Endothelial cells acquire distinctive molecular signatures in their transformation to an angiogenic phenotype that are indicative of changes in cell behavior and function. Using a rat mesentery model of inflammation-induced angiogenesis and a panel of known endothelial markers (CD31, VE-cadherin, BS-I lectin), we identified a capillary sprout-specific endothelial phenotype that is characterized by the marked down-regulation of CD36, a receptor for the anti-angiogenic molecule thrombospondin-1 (TSP-1). TSP-1/CD36 interactions were shown to regulate angiogenesis in this model as application of TSP-1 inhibited angiogenesis and blockade of both TSP-1 and CD36 accelerated angiogenesis.
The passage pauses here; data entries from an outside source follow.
(** The queue only grew, the active request is the same. *)
Definition ext s s' : Prop :=
  active s' = active s ∧ ∃ new, requests s' = requests s ++ new.
Definition calm s s' : Prop := active s' = active s ∧ requests s' = requests s.
(** The fields of a request that are the client's own. *)
Definition private (r : tlsuv_http_req_s) := (r_inflater r, r_state r, r_resp_cb r).
(** Live requests stay, with their private fields. *)
Definition keep s s' : Prop :=
  ∀ p r, reqs s !! p = Some r → ∃ r', reqs s' !! p = Some r' ∧ private r' = private r.

(** A callback that reports a failure. *)
Definition failing (ev : event) : Prop :=
  match ev with
  | EvResp _ _ code => code < 0
  | EvBody _ _ (Some _) code => code < 0
  | _ => False
  end.

(** What the client expects of callbacks: they may start requests (not while a
    failure is being reported), set headers, callbacks and data; they do not cancel
    requests or close the client. *)
Definition app_contract : Prop := ∀ E ev s, own E s →
  wp (app ev) (λ _ s', own E s' ∧ ext s s' ∧ keep s s' ∧ (failing ev → calm s s')) s.

#[global] Instance calm_preorder : PreOrder calm.
Proof. split; [done|]. unfold calm. intros s1 s2 s3 [] []. split; congruence. Qed.
#[global] Instance keep_preorder : PreOrder keep.
Proof.
  split.
  - intros s p r Hr. by exists r.
  - intros s1 s2 s3 H12 H23 p r Hr. destruct (H12 p r Hr) as (r2 & Hr2 & E2).
    destruct (H23 p r2 Hr2) as (r3 & Hr3 & E3). exists r3. split; congruence.
Qed.
#[global] Instance ext_preorder : PreOrder ext.
Proof.
  split.
  - intros s. split; [done|]. exists []. by rewrite app_nil_r.
  - intros s1 s2 s3 [? [n1 E1]] [? [n2 E2]]. split; [congruence|].
    exists (n1 ++ n2). by rewrite E2, E1, <-app_assoc.
Qed.
Lemma calm_ext s s' : calm s s' → ext s s'.
Proof. intros [??]. split; [done|]. exists []. by rewrite app_nil_r. Qed.

Lemma own_lookup E s p : own E s → p ∈ owned E s → ∃ r, reqs s !! p = Some r.
Proof. intros Ho Hp. apply (own_dom _ _ Ho) in Hp. by apply elem_of_dom in Hp. Qed.

Lemma own_active E s p : own E s → active s = Some p → ∃ r, reqs s !! p = Some r.
Proof.
  intros Ho Ha. apply (own_lookup E s p Ho). unfold owned. rewrite Ha, !elem_of_app. right. left. by left.
Qed.

(** States that differ only in what ownership does not see. *)
Lemma own_perm E E' s s' : own E s → owned E' s' ≡ₚ owned E s → reqs s' = reqs s → own E' s'.
Proof. intros [H1 H2 H3] Ho Hr. split; intros; rewrite ?Ho, ?Hr; try done. Qed.
Lemma own_view E s s' : own E s → owned E s' = owned E s → reqs s' = reqs s → own E s'.
Proof. intros ? Ho ?. apply (own_perm E E s); [done|by rewrite Ho|done]. Qed.

Lemma own_put E s p r : own E s → p ∈ owned E s → r_client r = true →
  own E (s <| reqs := <[p := r]> (reqs s) |>).
Proof.
  intros [H1 H2 H3] Hp Hr. split; [done| |].
  - intros q. cbn. rewrite dom_insert_L, elem_of_union, elem_of_singleton, H2.
    split; [intros [->|]; done|by right].
  - cbn. by apply map_Forall_insert_2.
Qed.

Lemma own_delete E s p : own (p :: E) s →
  own E (s <| reqs := delete p (reqs s) |>).
Proof.
  intros [H1 H2 H3]. unfold owned in *. cbn in H1. apply NoDup_cons in H1 as [Hni H1].
  split; [done| |].
  - intros q. cbn. rewrite dom_delete_L, elem_of_difference, elem_of_singleton, H2.
    cbn. rewrite elem_of_cons. split.
    + intros [[->|Hq] Hne]; done.
    + intros Hq. split; [by right|]. intros ->. done.
  - cbn. by apply map_Forall_delete.
Qed.

(** ** Building blocks *)

Definition good E s s' : Prop := own E s' ∧ calm s s' ∧ keep s s'.

Lemma good_refl E s : own E s → good E s s.
Proof. intros. split_and!; done. Qed.
Lemma good_trans E s s1 s2 : good E s s1 → good E s1 s2 → good E s s2.
Proof. intros (? & ? & ?) (? & ? & ?). split_and!; [done|by etrans|by etrans]. Qed.
Lemma good_own E s s' : good E s s' → own E s'.
Proof. by intros []. Qed.
Lemma good_owned E s s' : good E s s' → owned E s' = owned E s.
Proof. intros (_ & [H1 H2] & _). unfold owned. by rewrite H1, H2. Qed.

Lemma wp_clt Q s : wp clt Q s ↔ Q (rest s) s.
Proof. done. Qed.
Lemma wp_set_clt f (Q : unit → S → Prop) s : wp (set_clt f) Q s ↔ Q tt (s <| rest := f (rest s) |>).
Proof. done. Qed.
Lemma wp_emit ev (Q : unit → S → Prop) s : wp (emit ev) Q s ↔ Q tt (s <| log := log s ++ [ev] |>).
Proof. done. Qed.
Vascular endothelial growth factor, which was up-regulated in the in vivo model, elicited a dose- and time-dependent down-regulation of CD36 (ie, to a CD36 low phenotype) in cultured human umbilical vein endothelial cells. Human umbilical vein endothelial cells that had been conditioned to a CD36 low phenotype with VEGF were found to be refractory to anti-proliferative TSP-1 signaling via a CD36-dependent mechanism. The loss of exposure to wall shear stress, which occurs in vivo when previously quiescent cells begin to sprout, also generated a CD36 low phenotype. Ultimately, our results identified the regulation of endothelial cell CD36 expression as a novel mechanism through which VEGF stimulates and sustains capillary sprouting in the presence of TSP-1. Additionally, CD36 was shown to function as a potential molecular linkage through which wall shear stress may regulate both microvessel sprouting and quiescence.